As I Was Saying…

So right, I’ve been gone, and you’ve been positively starved of witticisms, non-governmental conspiracy theories, and pictures of young Brooke Shields smoking cigarettes.

Seriously, what was WITH this girl's mother?

Seriously, what was WITH this girl’s mother?

While I was away, I read four––count ’em!––books, none of which I was too crazy about, to be honest.  One of them was Vivian Gornick’s The Odd Woman and the City.   I haven’t read any reviews of the book yet, but I’m going out on a limb and guessing that my distaste for it is not exactly the majority opinion.  As you all know, I suffer from micrographia, a handwriting affliction that generally points to a neurotic personality.  It is the telltale sign of serial killers, depressives, and Nazi-esque obsessives.  Yay!  Gornick, it seems, has this same affliction, but she, while indeed being neurotic, is also unbearably smug, and so I’m left wondering… does this mean I’m doomed, neurotic AND smug?  What the…
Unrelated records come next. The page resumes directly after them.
Lemma map_user_spec s0 L s vp n : uvm s0 (pvm s) L -> L !! vp = None -> 0 <= vp < PAGES -> avail (pvm s) (2 + n) ->
  exists f v', map_user (vp * 4096) s = Ok (f * 4096, s <| pvm := v' |>) /\ uvm s0 v' (<[vp := f]> L) /\ avail v' n.
Proof.
  intros Hu Hn Hvp Hav. destruct (request_uvm s0 (pvm s) L (1 + n) Hu Hav) as (f & v1 & E & Hu1 & Hav1 & Hf & Hb & Hb0 & Hnew & Hcur).
  destruct (map_user_page s0 v1 L vp f n Hu1 Hb Hb0 Hf Hnew Hn Hvp Hav1) as (v2 & E2 & Hu2 & Hav2 & _).
  exists f, v2. split; [|done]. unfold map_user, in_pvm, zoom. rewrite (sbind_ok _ _ _ _ _ E), sget_bind. by rewrite (sbind_ok _ _ _ _ _ E2).
Qed.

(** *** Segments *)

Definition pages_of (ph : elf32_phdr) : Z := p_memsz ph / 0x1000 + (if cbool (Z.land (p_memsz ph) 0xFFF) then 1 else 0).

(** A segment [exec] can load: it starts a page, its file bytes are in the
    file, which is at addresses of [K], and it lies below [limit]. *)
Record seg_ok (K : Z -> Prop) (data limit : Z) (ph : elf32_phdr) : Prop := SegOk {
  so_align : p_vaddr ph mod 4096 = 0;
  so_nonneg : 0 <= p_vaddr ph /\ 0 <= p_filesz ph <= p_memsz ph /\ 0 <= p_offset ph;
  so_limit : p_vaddr ph + pages_of ph * 4096 <= limit;
  so_data : 0 <= data /\ data + p_offset ph + p_filesz ph < 4294967296;
  so_kept : forall o, 0 <= o < p_filesz ph -> K (data + p_offset ph + o)
}.

Lemma pages_bounds ph : 0 <= p_memsz ph -> pages_of ph * 4096 - 4096 < p_memsz ph <= pages_of ph * 4096 /\ 0 <= pages_of ph.
Proof.
  intros H. unfold pages_of. change 0xFFF with (2 ^ 12 - 1). rewrite land_ones_mod by lia. change (2 ^ 12) with 4096. change 0x1000 with 4096.
  unfold cbool. destruct (Z.eqb_spec (p_memsz ph mod 4096) 0); cbn [negb]; word_lia.
Qed.

(** The byte of a segment at an offset, the file being in [m]. *)
Definition seg_byte (m : mem) (data : Z) (ph : elf32_phdr) (o : Z) : Z :=
  if o <? p_filesz ph then mget m (data + p_offset ph + o) else 0.

Section Segment.
Context (s0 : vm) (K : Z -> Prop) (data : Z) (ph : elf32_phdr).
Hypothesis HK : forall a, K a -> kept s0 a.
Hypothesis Hseg : seg_ok K data STACK_LOW ph.

(** The contents of a frame after [memset] and [memcpy]. *)
Lemma page_bytes m f i o : 0 <= i < pages_of ph -> pfa_get_bit s0 f = false -> 0 < f -> 0 <= o < 4096 ->
  let len := if i * 4096 <=? p_filesz ph then if p_filesz ph <? i * 4096 + 4096 then p_filesz ph - i * 4096 else 4096 else 0 in
  let m' := memcpy (memset m (f * 4096) 0 4096) (f * 4096) (data + p_offset ph + i * 4096) (Z.to_nat len) in
  mget m' (f * 4096 + o) = seg_byte m data ph (i * 4096 + o) /\ (forall a, a < f * 4096 \/ f * 4096 + 4096 <= a -> mget m' a = mget m a).
Proof.
  intros Hi Hb Hf Ho len m'. destruct Hseg as [Hal (Hv & Hsz & Hoff) Hlim [Hd Hdb] Hk].
  assert (Hlen : 0 <= len <= 4096 /\ (0 < len -> i * 4096 + len <= p_filesz ph) /\ (i * 4096 + o < p_filesz ph <-> o < len)).
  { unfold len. destruct (Z.leb_spec (i * 4096) (p_filesz ph)), (Z.ltb_spec (p_filesz ph) (i * 4096 + 4096)); lia. }
  set (src := data + p_offset ph + i * 4096).
  assert (Hdis : f * 4096 + Z.of_nat (Z.to_nat len) <= src \/ src + Z.of_nat (Z.to_nat len) <= f * 4096 \/ len = 0).
  { destruct (Z.eqb_spec len 0); [tauto|].
    assert (Hout : forall x, src <= x < src + len -> x < f * 4096 \/ f * 4096 + 4096 <= x).
    { intros x Hx. destruct (HK _ (Hk (x - (data + p_offset ph)) ltac:(unfold src in Hx; lia))) as [_ Hbx].
      replace (data + p_offset ph + (x - (data + p_offset ph))) with x in Hbx by lia.
      destruct (decide (x / 4096 = f)) as [E|E]; [rewrite E in Hbx; congruence|]. word_lia. }
    pose proof (Hout src). pose proof (Hout (f * 4096)). pose proof (Hout (src + len - 1)). lia. }
  set (m1 := memset m (f * 4096) 0 4096).
  assert (Hz : forall a, mget m1 a = if (f * 4096 <=? a) && (a <? f * 4096 + 4096) then 0 else mget m a).
  { intros a. unfold m1. rewrite memset_put_bytes. destruct (Z.leb_spec (f * 4096) a), (Z.ltb_spec a (f * 4096 + 4096)); cbn [andb].
    - replace a with (f * 4096 + Z.of_nat (Z.to_nat (a - f * 4096))) by lia. by erewrite mget_put_bytes_in by (apply lookup_replicate_2; lia).
    - apply mget_put_bytes_out. rewrite length_replicate. lia.
    - apply mget_put_bytes_out. lia.
    - apply mget_put_bytes_out. lia. }
  assert (Hm' : forall a, mget m' a = if (f * 4096 <=? a) && (a <? f * 4096 + len) then mget m (src + (a - f * 4096)) else mget m1 a).
  { intros a. unfold m'. fold m1. destruct (Z.eqb_spec len 0) as [E|E].
    { rewrite E. cbn [Z.to_nat memcpy]. destruct (Z.leb_spec (f * 4096) a), (Z.ltb_spec a (f * 4096 + 0)); cbn [andb]; lia || done. }
    rewrite memcpy_disjoint by (fold src; lia). fold src.
    destruct (Z.leb_spec (f * 4096) a), (Z.ltb_spec a (f * 4096 + len)); cbn [andb].
    - replace a with (f * 4096 + Z.of_nat (Z.to_nat (a - f * 4096))) at 1 by lia.
      erewrite mget_put_bytes_in by (apply lookup_bytes_at; lia). rewrite Z2Nat.id by lia. rewrite u8_id by apply mget_range.
      rewrite Hz. destruct (Z.leb_spec (f * 4096) (src + (a - f * 4096))), (Z.ltb_spec (src + (a - f * 4096)) (f * 4096 + 4096)); cbn [andb]; try done.
      pose proof (HK _ (Hk (src + (a - f * 4096) - (data + p_offset ph)) ltac:(unfold src; lia))) as [_ Hbx].
      replace (data + p_offset ph + (src + (a - f * 4096) - (data + p_offset ph))) with (src + (a - f * 4096)) in Hbx by lia.
      replace ((src + (a - f * 4096)) / 4096) with f in Hbx by word_lia. congruence.
    - apply mget_put_bytes_out. rewrite length_bytes_at. lia.
    - apply mget_put_bytes_out. lia.
    - apply mget_put_bytes_out. lia. }
  split.
  - rewrite Hm', Hz. unfold seg_byte. destruct (Z.leb_spec (f * 4096) (f * 4096 + o)); [|lia]. cbn [andb].
    destruct (Z.ltb_spec (f * 4096 + o) (f * 4096 + len)), (Z.ltb_spec (i * 4096 + o) (p_filesz ph)); try lia.
    + f_equal. unfold src. lia.
    + destruct (Z.ltb_spec (f * 4096 + o) (f * 4096 + 4096)); [done|lia].
  - intros a Ha. rewrite Hm', Hz. destruct (Z.leb_spec (f * 4096) a), (Z.ltb_spec a (f * 4096 + len)), (Z.ltb_spec a (f * 4096 + 4096)); cbn [andb]; lia || done.
Qed.
Lemma place_runs h top all rest : kernel_ok h all top -> forall k s fo, drop k all = rest -> file_in fw (bmem s) ks kz -> segments_apart rest ->
  Forall (fun ph => loads ph = true -> segment_ok top ph) rest -> 0 <= fo ->
  exists m', sruns (place_step (slot ks)) (S (length rest)) (e_phentsize h * Z.of_nat k, fo) s (fold_left final rest fo) (s <| bmem := m' |>) /\
    Forall (segment_in m') rest /\ (forall a, ~ Exists (fun ph => in_segment ph a) rest -> mget m' a = mget (bmem s) a).
Proof.
  intros Hko. pose proof Hko as [_ _ [He Hn] [Hf Hfit] _ _ _ Htop]. pose proof Hfile as (Hks & _). unfold slot, DATA_LOAD_BASE in Hfit.
  induction rest as [|ph rest IH]; intros k s fo Hdrop Hin Hap Hok Hfo.
  - exists (bmem s). split; [|split; [apply Forall_nil_2|done]]. replace (s <| bmem := bmem s |>) with s by (by destruct s). apply sruns_stop.
    unfold place_step. rewrite sget_bind. cbv zeta. rewrite (kernel_header _ _ _ _ Hin Hko).
    assert (length all <= k)%nat by (assert (H := f_equal length Hdrop); rewrite length_drop in H; cbn in H; lia).
    rewrite u32_id by nia. destruct (Z.ltb_spec (e_phentsize h * Z.of_nat k) (e_phentsize h * e_phnum h)); [nia|done].
  - apply Forall_cons in Hok as [Hok1 Hok]. destruct Hap as [Hap1 Hap].
    assert (Hok1' : loads ph = true -> segment_ok DATA_LOAD_BASE ph) by (intros Hl; destruct (Hok1 Hl); split; [done|done|done|lia]).
    destruct (place_spec s ph fo Hin Hok1' Hfo) as (m1 & E1 & Hseg & Hrest).
    assert (Hph : all !! k = Some ph) by (rewrite <- (Nat.add_0_r k), <- lookup_drop, Hdrop; done). pose proof (lookup_lt_Some _ _ _ Hph).
    assert (Hbes : same beside (bmem s) m1).
    { intros a Ha. apply Hrest. intros [Hl Hi]. destruct (Hok1' Hl) as [X1 X2 X3 X4]. unfold beside in Ha. lia. }
    destruct (IH (S k) (s <| bmem := m1 |>) (final fo ph)) as (m2 & R & Hsegs & Hout).
    + replace (S k) with (k + 1)%nat by lia. by rewrite <- drop_drop, Hdrop.
    + by eapply file_in_same.
    + done.
    + done.
    + unfold final. destruct (loads ph); lia.
    + exists m2. split; [|split].
      * cbn [length fold_left]. change (s <| bmem := m1 |> <| bmem := m2 |>) with (s <| bmem := m2 |>) in R.
        eapply sruns_next; [|exact R]. unfold place_step. rewrite sget_bind. cbv zeta. rewrite (kernel_header _ _ _ _ Hin Hko). rewrite u32_id by nia.
        destruct (Z.ltb_spec (e_phentsize h * Z.of_nat k) (e_phentsize h * e_phnum h)); [|nia].
        rewrite (u32_id (slot ks + _ + _)) by (unfold slot, DATA_LOAD_BASE; nia). rewrite (kernel_phdr _ _ _ _ _ _ Hin Hko Hph), (sbind_ok _ _ _ _ _ E1).
        unfold sret. rewrite u32_id by nia. by replace (e_phentsize h * Z.of_nat (S k)) with (e_phentsize h * Z.of_nat k + e_phentsize h) by lia.
      * apply Forall_cons_2; [|done]. intros Hl o Ho. rewrite Hout; [by apply Hseg|]. intros Hex.
        assert (Hi : in_segment ph (p_vaddr ph + o)) by (split; [done|lia]). apply Hap1 in Hi. apply Exists_exists in Hex as (ph' & Hin' & Hp).
        rewrite Forall_forall in Hi. by destruct (Hi ph' Hin').
      * intros a Ha. rewrite Exists_cons in Ha. rewrite Hout by tauto. apply Hrest. tauto.
Qed.
End Place.

(** ** Numbers on the screen *)

Lemma utoa_is m t buf radix : 2 <= radix <= 36 -> utoa m t buf radix = itoa m (u32 t) buf radix.
Proof.
  intros Hr. unfold utoa, itoa. destruct ((radix <? 2) || (36 <? radix)); [done|]. pose proof (u32_range t). destruct (Z.ltb_spec (u32 t) 0); [lia|].
  by destruct (while _ _) as [[? ?]|].
Qed.
Lemma itoa32_is m t buf radix : -2147483648 <= t < 2147483648 -> itoa32 m t buf radix = itoa m t buf radix.
Proof.
  intros Ht. unfold itoa32, itoa. destruct ((radix <? 2) || (36 <? radix)); [done|]. destruct (Z.ltb_spec t 0).
  - replace (u32 (s32 (- t))) with (- t) by word_lia. by replace (s64 (- t)) with (- t) by word_lia.
  - by rewrite (u32_id t) by lia.
Qed.

(** A printable text: no zero and no newline. *)
Definition inked (c : Z) : Prop := is_char c /\ c <> 10.

Lemma cost_inked l : Forall inked l -> cost l = Z.of_nat (length l).
Proof.
  induction l as [|c l IH]; intros H; [done|]. apply Forall_cons in H as [[_ Hc] H]. cbn [cost foldr length]. fold (cost l). rewrite IH by done.
  destruct (Z.eqb_spec c 10); [done|]. lia.
Qed.

Lemma numeral_inked radix n : 2 <= radix <= 36 -> 0 <= n < 9223372036854775808 -> Forall inked (numeral radix n) /\ (length (numeral radix n) <= 63)%nat.
Proof.
  intros Hr Hn. destruct (numeral_value radix Hr n Hn) as (ds & -> & Hds & _ & Hl). rewrite length_fmap. split; [|done].
  apply Forall_fmap. eapply Forall_impl; [exact Hds|]. intros d Hd. cbn in Hd |- *. split; [apply digit_fact; lia|].
  assert (H : Forall (fun d => digit d <> 10) (seqZ 0 36)) by (repeat (apply Forall_cons; split; [vm_compute; congruence|]); apply Forall_nil; done).
  rewrite Forall_forall in H. apply H, elem_of_seqZ. lia.
Qed.

Lemma cstr_points rd l : forall p, Forall is_char l -> (forall i x, (l ++ [0]) !! i = Some x -> rd (p + Z.of_nat i) = x) -> cstr rd p l.
Proof.
  induction l as [|c l IH]; intros p Hl Hrd; cbn [cstr].
  - rewrite <- (Z.add_0_r p). by apply (Hrd 0%nat).
  - apply Forall_cons in Hl as [Hc Hl]. split; [done|]. split; [rewrite <- (Z.add_0_r p); by apply (Hrd 0%nat)|]. apply IH; [done|].
    intros i x Hi. rewrite <- (Hrd (S i) x Hi). f_equal. lia.
Qed.

Lemma chars_cstr b l : cstr (mget b) 0 l -> Z.of_nat (length l) < 4294967296 -> chars b 0 = Ok l.
Proof.
  intros Hc Hl. unfold chars. rewrite (strlen_spec _ _ _ Hc Hl). cbn [rbind]. rewrite Nat2Z.id. f_equal. apply (Vfs.cstr_prefix_bytes _ _ []). by rewrite app_nil_r.
Qed.

(** A number of two words, and one of one word. *)
Lemma number2_text hi lo : exists text, (let? (p, b) := utoa ∅ hi 0 16 in let? (_, b) := utoa b lo (default 0 p) 16 in chars b 0) = Ok text /\
  Forall inked text /\ (length text <= 126)%nat.
Proof.
  pose proof (u32_range hi) as Hh. pose proof (u32_range lo) as Hl. rewrite utoa_is by lia. rewrite (itoa_nonneg 16 ltac:(lia)) by lia. cbn [rbind from_option id].
  rewrite utoa_is by lia. rewrite (itoa_nonneg 16 ltac:(lia)) by lia. cbn [rbind].
  destruct (numeral_inked 16 (u32 hi) ltac:(lia) ltac:(lia)) as [I1 L1]. destruct (numeral_inked 16 (u32 lo) ltac:(lia) ltac:(lia)) as [I2 L2].
  set (n1 := numeral 16 (u32 hi)) in *. set (n2 := numeral 16 (u32 lo)) in *. rewrite Z.add_0_l.
  assert (Hc : forall l, Forall inked l -> Forall is_char l) by (intros l H; eapply Forall_impl; [exact H|]; intros c []; done).
  exists (n1 ++ n2). split; [|split; [by apply Forall_app|rewrite length_app; lia]].
  apply chars_cstr; [|rewrite length_app; lia]. apply cstr_points; [apply Forall_app; split; by apply Hc|].
  assert (Hb : forall l, Forall inked l -> Forall is_byte (l ++ [0])).
  { intros l H. apply Forall_app. split; [eapply Forall_impl; [exact H|]; intros c [H1 _]; unfold is_byte, is_char in *; lia|]. apply Forall_singleton. unfold is_byte. lia. }
  intros i x Hi. rewrite <- app_assoc in Hi. destruct (decide (i < length n1)%nat) as [Hlt|Hge].
  - rewrite mget_put_bytes_out by lia. rewrite lookup_app_l in Hi by done. assert (Hx : (n1 ++ [0]) !! i = Some x) by (by apply lookup_app_l_Some).
    rewrite (mget_put_bytes_in _ _ _ _ _ Hx). apply u8_id. by eapply Forall_lookup_1 in Hx; [|apply Hb].
  - rewrite lookup_app_r in Hi by lia. replace (0 + Z.of_nat i) with (Z.of_nat (length n1) + Z.of_nat (i - length n1)) by lia.
    rewrite (mget_put_bytes_in _ _ _ _ _ Hi). apply u8_id. by eapply Forall_lookup_1 in Hi; [|apply Hb].
Qed.

Lemma itoa_text t : -9223372036854775808 < t < 9223372036854775808 ->
  exists text, (let? (_, b) := itoa ∅ t 0 10 in chars b 0) = Ok text /\ Forall inked text /\ (length text <= 64)%nat.
Proof.
  intros Ht. destruct (Z.lt_ge_cases t 0) as [Hn|Hp].
  - rewrite (itoa_neg 10 ltac:(lia)) by lia. cbn [rbind]. destruct (numeral_inked 10 (- t) ltac:(lia) ltac:(lia)) as [I L].
    assert (I' : Forall inked (45 :: numeral 10 (- t))) by (apply Forall_cons_2; [split; [unfold is_char; lia|lia]|done]).
    eexists. split; [|split; [exact I'|cbn [length]; lia]]. apply chars_cstr; [|cbn [length]; lia].
    apply cstr_put_bytes. eapply Forall_impl; [exact I'|]. intros c []; done.
  - rewrite (itoa_nonneg 10 ltac:(lia)) by lia. cbn [rbind]. destruct (numeral_inked 10 t ltac:(lia) ltac:(lia)) as [I L].
    eexists. split; [|split; [exact I|lia]]. apply chars_cstr; [|lia]. apply cstr_put_bytes. eapply Forall_impl; [exact I|]. intros c []; done.
Qed.

(** ** The memory map *)

Definition map_entry (e : smap_entry) : mmap_entry := MmapEntry 20 (base1 e) (length1 e) (sm_type e).

Lemma read_smap_range m a : let e := read_smap m a in 0 <= base1 e < 4294967296 /\ 0 <= length1 e < 4294967296 /\ 0 <= sm_type e < 4294967296.
Proof. unfold read_smap. cbn. split; [|split]; apply load32_range. Qed.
“It was a cold, clear morning in March.  Having just finished interviewing a city official for a piece I was writing, I was sitting at the counter of a coffee shop across the street from City Hall, drinking coffee, eating a bagel, and writing down remembered snatches of the conversation I’d just had when a man sat down one stool away from me.  He wore dark pants and a tweed jacket, looked to be in his fifties, and I took him to be a middle-rank civil servant.  When I had finished eating, drinking, and writing, I stood up, and as I was gathering myself together, he said to me, ‘I hope you won’t mind, I haven’t been able to read a word you’re writing, but I’d like to tell you some things I know about you from your handwriting.’  Startled, I said, ‘Sure, go ahead.’  I took a better look at him then and saw that he wore a large Native American turquoise-and-silver ring and a string tie.  He leaned toward me and said slowly but intently, ‘You’re generous.  That is, you are inclined to be generous, but circumstances don’t allow you to be.  So you’re often not.  You’re assertive.  And a bit aggressive.  And that small script… you’re very literate, very intelligent.’  I stared at him for a fraction of a second. ‘Thanks,’ I said.  ‘That’s a fine flattering portrait you’ve drawn.’  He looked relieved that I wasn’t somehow offended.  Then I said, ‘Is my handwriting really so small?’  He nodded and said yes, it was, and small handwriting, he repeated, is the mark of the very intelligent.  Of course, he added (very softly), there are people who have much smaller handwriting, and they… ‘Are the mad or the brilliant,’ I said, finishing his sentence for him.  ‘Yes,’ he said, again softly, ‘they’re often very brilliant.’  I stood there, looking steadily, perhaps even gravely at him.  He smiled and said, ‘Oh, don’t worry, my handwriting is twice as large as yours.’  I did burst out laughing then, but the remark kept crawling around under my skin for the whole rest of the day.”

Oh right, I forgot: also aggressive, and possibly insane.